Someone once told me that “it's like
being slowly pecked to death by chickens.” I must agree.That's the
best description I've heard so far. Slowly. Pecked. To Death. By
Chickens.
Yep, that's what it feels like to raise
a child with F.A.S.D. That is the ugly truth, although it isn't all
ugly, but at times it feels like that's all there is: ugliness.
“It's an ugly job, but somebody's
got to do it.” I guess so, or Rather, I actually
prefer to think that this is my job given to me for a specific
purpose because God knew I would do a good job with it. When it comes
to things like this, I have to believe that. I have to believe that
it's no accident that I'm raising a son with F.A.S.D. I have to
believe that it's part of God's plan for me, part of the work He
wants me to do. I have to believe that my son with F.A.S.D. is indeed
a gift from God. And that is
what makes all the difference.
Being
a mom...it's a full time job,
Being
a mom of a child on the Fetal Alcohol Spectrum...it's TWO+ full time
jobs.
I
am not by any means trying to diminish the demands of a moms of neuro
typical kids. I know they have a lot of demands. I have experienced
both: being a mom of neuro typical kids AND being a mom of a child on
the Fetal Alcohol Spectrum.
There
is a GREAT, BIG, HUGE difference. And this is what I have realized...
For
moms of kids on the Fetal Alcohol Spectrum:
It's
draining.
It's
stressful.
It's depressing.
It's depressing.
It
demands continual grieving.
It
takes everything out of you and wrings it out, chews it up, and spits
it out, and then, just when you think that there is nothing left to
take out of you, it takes more out of you.
A
tantrum. No, I've experienced tantrums three different times with
three different children. This is much worse than a tantrum. This is
so much more. But for so many years I didn't know what it was. Not
knowing. I think that was the hardest part.
Kicking. Screaming. Throwing things.
Pushing furniture over. Running out the window. Running away.
Breaking my nose. Breaking the oven door. Destroying the walls, the
furniture, the house, the vehicles...destroying our lives.
Destruction. That is a good word for it.
Yes, often it feels like he is
destroying everything, even our lives. And I begin to envy “normal”.
I begin to envy those around me who have “normal” lives. Now I
know that one could argue “what's normal? No one has a normal
life!” WRONG. Neuro typical children live neuro typical NORMAL
lives and it is DIFFERENT than living a life as a child with
F.A.S.D.! That is fact.
And yes I have been very envious of
“normal.” And quite often “normal” looks like a vacation, a
breeze, so easy. Yet, I can't even go to “normal” for a vacation.
I never get “normal” with this child. And that's when things get
really bad...when I get stuck in my envy...and get stuck wanting
“normal” so badly; because no matter how hard I try I will NEVER
have “normal” with this son. Hence, the need for continual
grieving. I have to grieve the loss of “normal”. This is a real
thing, a real loss, that must be grieved. I must take time to grieve.

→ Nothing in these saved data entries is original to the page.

Lemma Unmarshal_leaderboard body :
  Members (json.Unmarshal json.leaderboardField body zeroLeaderboard).1 = [] ∧
  (json.Unmarshal json.leaderboardField body zeroLeaderboard).2
  = match fastjson.ParseBytes body with
    | None => true
    | Some v => rejected v
    end.
Proof.
  unfold json.Unmarshal. destruct (fastjson.ParseBytes body) as [v|]; [|done].
  destruct v; try done. apply decodeFields_leaderboard.
Qed.

(** The three ways [buildLeaderboard] ends, by what the body is. *)
Lemma buildLeaderboard_cases body :
  match fastjson.ParseBytes body with
  | None => ∃ lb, buildLeaderboard body = Some (lb, Some UnmarshalError) ∧ Members lb = []
  | Some jsonObj =>
      if rejected jsonObj
      then ∃ lb, buildLeaderboard body = Some (lb, Some UnmarshalError) ∧ Members lb = []
      else buildLeaderboard body = None ∨
           ∃ lb, buildLeaderboard body = Some (lb, None) ∧
                 Forall2 built (fastjson.GetObject jsonObj "members") (Members lb)
  end.
Proof.
  unfold buildLeaderboard, buildLeaderboardWith.
  destruct (Unmarshal_leaderboard body) as [Hm Herr].
  destruct (json.Unmarshal json.leaderboardField body zeroLeaderboard)
    as [leaderboard marshalErr]. simpl in *. subst marshalErr.
  destruct (fastjson.ParseBytes body) as [jsonObj|]; [|by exists leaderboard].
  destruct (rejected jsonObj); [by exists leaderboard|].
  destruct (Visit visitMember _ leaderboard) as [lb|] eqn:Hv; [|by left].
  right. exists lb. split; [done|].
  apply Visit_visitMember_built in Hv as (_ & _ & members & -> & Hall).
  by rewrite Hm.
Qed.

(** C7. Every member of a snapshot the parser returns has a completion
    table of exactly 25 slots, whatever days the raw data gives; a day the
    raw data does not give is a both-empty slot, never left out, so every
    day index 0..24 is in bounds. *)
Theorem parsed_members_have_25_slots body lb :
  buildLeaderboard body = Some (lb, None) →
  (∀ member, member ∈ Members lb →
     length (CompletionDayLevel member) = 25%nat ∧
     ∀ dayIdx, 0 ≤ dayIdx < 25 → is_Some (index (CompletionDayLevel member) dayIdx)) ∧
  (∃ jsonObj,
     fastjson.ParseBytes body = Some jsonObj ∧
     Forall2 (fun entry member =>
                ∀ day, 1 ≤ day ≤ 25 → day ∉ daysPresent entry.2 →
                       index (CompletionDayLevel member) (day - 1) = Some emptyDay)
             (fastjson.GetObject jsonObj "members") (Members lb)).
Proof.
  intros Hbuild. pose proof (buildLeaderboard_cases body) as Hcases.
  destruct (fastjson.ParseBytes body) as [jsonObj|].
  2:{ destruct Hcases as (lb' & Heq & _). congruence. }
  destruct (rejected jsonObj).
  { destruct Hcases as (lb' & Heq & _). congruence. }
  destruct Hcases as [Hpanic|(lb' & Heq & Hall)]; [congruence|].
  assert (lb' = lb) as -> by congruence.
  split.
  - intros member Hin.
    apply list_elem_of_lookup_1 in Hin as [i Hi].
    destruct (Forall2_lookup_r _ _ _ _ _ Hall Hi) as (entry & _ & Hlen & _).
    split; [done|]. intros dayIdx Hd. apply index_in_range. lia.
  - exists jsonObj. split; [done|].
    eapply Forall2_impl; [exact Hall|]. by intros entry member [_ Hempty].
Qed.

Lemma parsed_members_have_25_slots_witness :
  buildLeaderboard Sample.three = Some (parsedThree, None) ∧
  length (Members parsedThree) = 3%nat ∧
  ∀ member, member ∈ Members parsedThree →
            length (CompletionDayLevel member) = 25%nat.
Proof.
  assert (buildLeaderboard Sample.three = Some (parsedThree, None)) as Hbuild
    by (by vm_compute).
  split; [exact Hbuild|]. split; [by vm_compute|].
  intros member Hin.
  by destruct (proj1 (parsed_members_have_25_slots Sample.three parsedThree Hbuild)
                     member Hin).
Defined.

And then I must cherish what my son is.
I must find his strengths.
I must find the strength to be
positive, to be grateful for his strengths. To build him up, to
praise him for the beautiful child that he truly is.
And that is when I begin to do the work
God has for me to do...when I leave envy, and compassion becomes my
motivation, then I am able to do the work God wants me to do.
My
son teaches me...patience, compassion, understanding...more
patience...he makes me a non-judgmental person, he makes me love
unconditionally, he makes me a better person.
And
my other children...my neuro typical children...they are stronger for
having grown up with him. They are stronger in ways that they don't
even realize yet. They are stronger, non- judgmental, full of
compassion, and more understanding because of him.